Human expertise has a limited shelf life. When machines provide automation, human attention wanders and capabilities decay. This poses no problem if the automation works flawlessly or if its failure (perhaps due to something as mundane as a power outage) doesn’t create a real-time emergency requiring human intervention. But if human experts are the last fail-safe against catastrophic failure of an automated system—as is currently true in aviation—then we need to vigilantly ensure that humans attain and maintain expertise.
The permanent cousin of automation bias will be de-skilling. Pilots who can’t actually take the yoke and land planes anymore are de-skilled. If there is a gap between useful AI and magical super-human AI, then mitigating de-skilling and preventing never-skilling are critical components to any future workflow:
Research on people’s use of AI makes the downsides of this automation mindset ever more apparent. For example, while experts use chatbots as collaboration tools—riffing on ideas, clarifying intuitions—novices often treat them mistakenly as automation tools, oracles that speak from a bottomless well of knowledge. That becomes a problem when an AI chatbot confidently provides information that is misleading, speculative, or simply false. Because current AIs don’t understand what they don’t understand, those lacking the expertise to identify flawed reasoning and outright errors may be led astray.

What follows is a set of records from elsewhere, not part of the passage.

(* ===== verification/NtlsMessageSpec.v ===== *)
(** * NTLS handshake: what the message readers guarantee

    The readers terminate on what has arrived, leave the control state of the
    connection alone, so that they are an implementation of the environment that
    the handshake theorems assume, and return each message of the stream whole,
    whatever its fragments and however often a call has to wait. *)

From S2P Require Import Prelude Buffers NtlsTypes NtlsEnv NtlsLib NtlsClient NtlsServer NtlsStatem NtlsOrder NtlsInvariant NtlsMessageOrder NtlsMessage.

#[local] Open Scope ntls_scope.

(** A write at the end of what has been read so far. *)
Lemma copy_at_append n src (p : list Z) :
  (n <= length p)%nat -> take (n + length src) (copy_at n src p) = take n p ++ src.
Proof.
  intros. unfold copy_at. rewrite app_assoc. apply take_app_length'.
  rewrite length_app, length_take. lia.
Qed.

Lemma copy_at_length_ge n src (p : list Z) :
  (n <= length p)%nat -> (n + length src <= length (copy_at n src p))%nat.
Proof. intros. unfold copy_at. rewrite !length_app, length_take, length_drop. lia. Qed.

(** ** Messages on the wire *)

(** Type, three bytes of length, body. *)
Definition be24 (n : Z) : list Z := [n / 2 ^ 16; (n / 2 ^ 8) mod 2 ^ 8; n mod 2 ^ 8].
Definition wire (mt : Z) (body : list Z) : list Z := mt :: be24 (zlen body) ++ body.

(** [k] HelloRequests. *)
Definition hellos (k : nat) : list Z := concat (repeat [0; 0; 0; 0] k).

Lemma hellos_length k : length (hellos k) = (4 * k)%nat.
Proof. induction k as [| k IH]; [reflexivity |]. unfold hellos in *. cbn. rewrite IH. lia. Qed.

Lemma wire_length mt body : length (wire mt body) = (4 + length body)%nat.
Proof. reflexivity. Qed.

Lemma be24_value n :
  0 <= n < 2 ^ 24 ->
  Z.lor (Z.lor (Z.shiftl (n / 2 ^ 16) 16) (Z.shiftl ((n / 2 ^ 8) mod 2 ^ 8) 8)) (n mod 2 ^ 8) = n.
Proof.
  intros Hn. change 16 with (8 + 8) at 2. rewrite <- Z.shiftl_shiftl, <- Z.shiftl_lor by easy.
  rewrite (Z.lor_comm _ (n mod 2 ^ 8)), lor_shiftl_add by (easy || apply Z.mod_pos_bound; easy).
  rewrite (Z.lor_comm _ ((n / 2 ^ 8) mod 2 ^ 8)), lor_shiftl_add
    by (easy || apply Z.mod_pos_bound; easy). zdm; pow2; lia.
Qed.

(** Two splittings of one list at the same place. *)
Lemma split_at (n : nat) (d p a b : list Z) :
  (n <= length d)%nat -> length a = n -> take n d ++ p = a ++ b -> take n d = a /\ p = b.
Proof. intros Hn Ha H. apply app_inj_1 in H; [easy |]. rewrite length_take. lia. Qed.

Section ReaderLaws.
Context {R : Type} {L : RecordLayer R} {E : Env (msgbuf R)}.
Context {EL : EnvLaws (msgbuf R)} {RL : RecordLayerLaws R}.
Abbreviation W := (msgbuf R).
Abbreviation arr s := (arrived (layer (world s))).
Abbreviation pend s := (pending (layer (world s))).

(** ** Control state *)

#[local] Hint Extern 1 (always quiet (fail _ _)) => apply quiet_fail : ntls.
#[local] Hint Extern 1 (always quiet (final_finish_mac _)) => apply quiet_finish_mac : ntls.

Lemma quiet_read_at ccs off n : always quiet (read_at (R := R) ccs off n).
Proof.
  intros s. unfold read_at. destruct (ssl_read_bytes ccs n (layer (world s))) as [[[ty bs] |] l];
    cbn [snd]; unfold set_data, set_layer; assign_tac.
Qed.
#[local] Hint Resolve quiet_read_at : ntls.

Lemma quiet_fill_header fuel : always quiet (fill_header (R := R) fuel).
Proof.
  induction fuel as [| fuel IH]; cbn [fill_header]; unfold set_type; always_tac.
Qed.
#[local] Hint Resolve quiet_fill_header : ntls.

Lemma quiet_header_loop fuel : always quiet (header_loop (R := R) fuel).
Proof.
  induction fuel as [| fuel IH]; intros s; cbn [header_loop]; [reflexivity |].
  pose proof (quiet_fill_header (S (arr s)) s) as Q.
  destruct (fill_header (S (arr s)) s) as [[] s1]; cbn [snd] in *; auto.
  destruct (skip_message s1); [| exact Q]. etrans; [exact Q |]. etrans; [| apply IH]. assign_tac.
Qed.

Lemma quiet_header_size : always quiet (header_size (R := R)).
Proof. intros s. unfold header_size, set_type. always_tac. Qed.

Lemma quiet_get_header : always quiet (tls_get_message_header_ntls (R := R)).
Proof.
  intros s. unfold tls_get_message_header_ntls.
  pose proof (quiet_header_loop (2 + arr s) s) as Q.
  destruct (header_loop (2 + arr s) s) as [[] s1]; cbn [snd] in *; auto.
  etrans; [exact Q | apply quiet_header_size].
Qed.

Lemma quiet_body_loop fuel : forall n, always quiet (body_loop (R := R) fuel n).
Proof. induction fuel as [| fuel IH]; intros n; cbn [body_loop]; always_tac. Qed.

Lemma quiet_transcript : always quiet (add_to_transcript (R := R)).
Proof.
  intros s. unfold add_to_transcript.
  destruct (RECORD_LAYER_is_sslv2_record (layer (world s))); [apply transcript_quiet |].
  match goal with |- context [if ?b then _ else _] => destruct b end;
    [apply transcript_quiet | reflexivity].
Qed.
#[local] Hint Resolve quiet_transcript : ntls.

The seduction of cognitive automation helps explain a worrying pattern: AI tools can boost the productivity of experts but may also actively mislead novices in expertise-heavy fields such as legal services. Novices struggle to spot inaccuracies and lack efficient methods for validating AI outputs. And methodically fact-checking every AI suggestion can negate any time savings.
Beyond the risk of errors, there is some early evidence that overreliance on AI can impede the development of critical thinking, or inhibit learning. Studies suggest a negative correlation between frequent AI use and critical-thinking skills, likely due to increased “cognitive offloading”—letting the AI do the thinking. In high-stakes environments, this tendency toward overreliance is particularly dangerous: Users may accept incorrect AI suggestions, especially if delivered with apparent confidence.
The rise of highly capable assistive AI tools also risks disrupting traditional pathways for expertise development when it’s still clearly needed now, and will be in the foreseeable future. When AI systems can perform tasks previously assigned to research assistants, surgical residents, and pilots, the opportunities for apprenticeship and learning-by-doing disappear. This threatens the future talent pipeline, as most occupations rely on experiential learning—like those radiology residents discussed above.
Learners will not truly learn if they don’t take on tasks independently.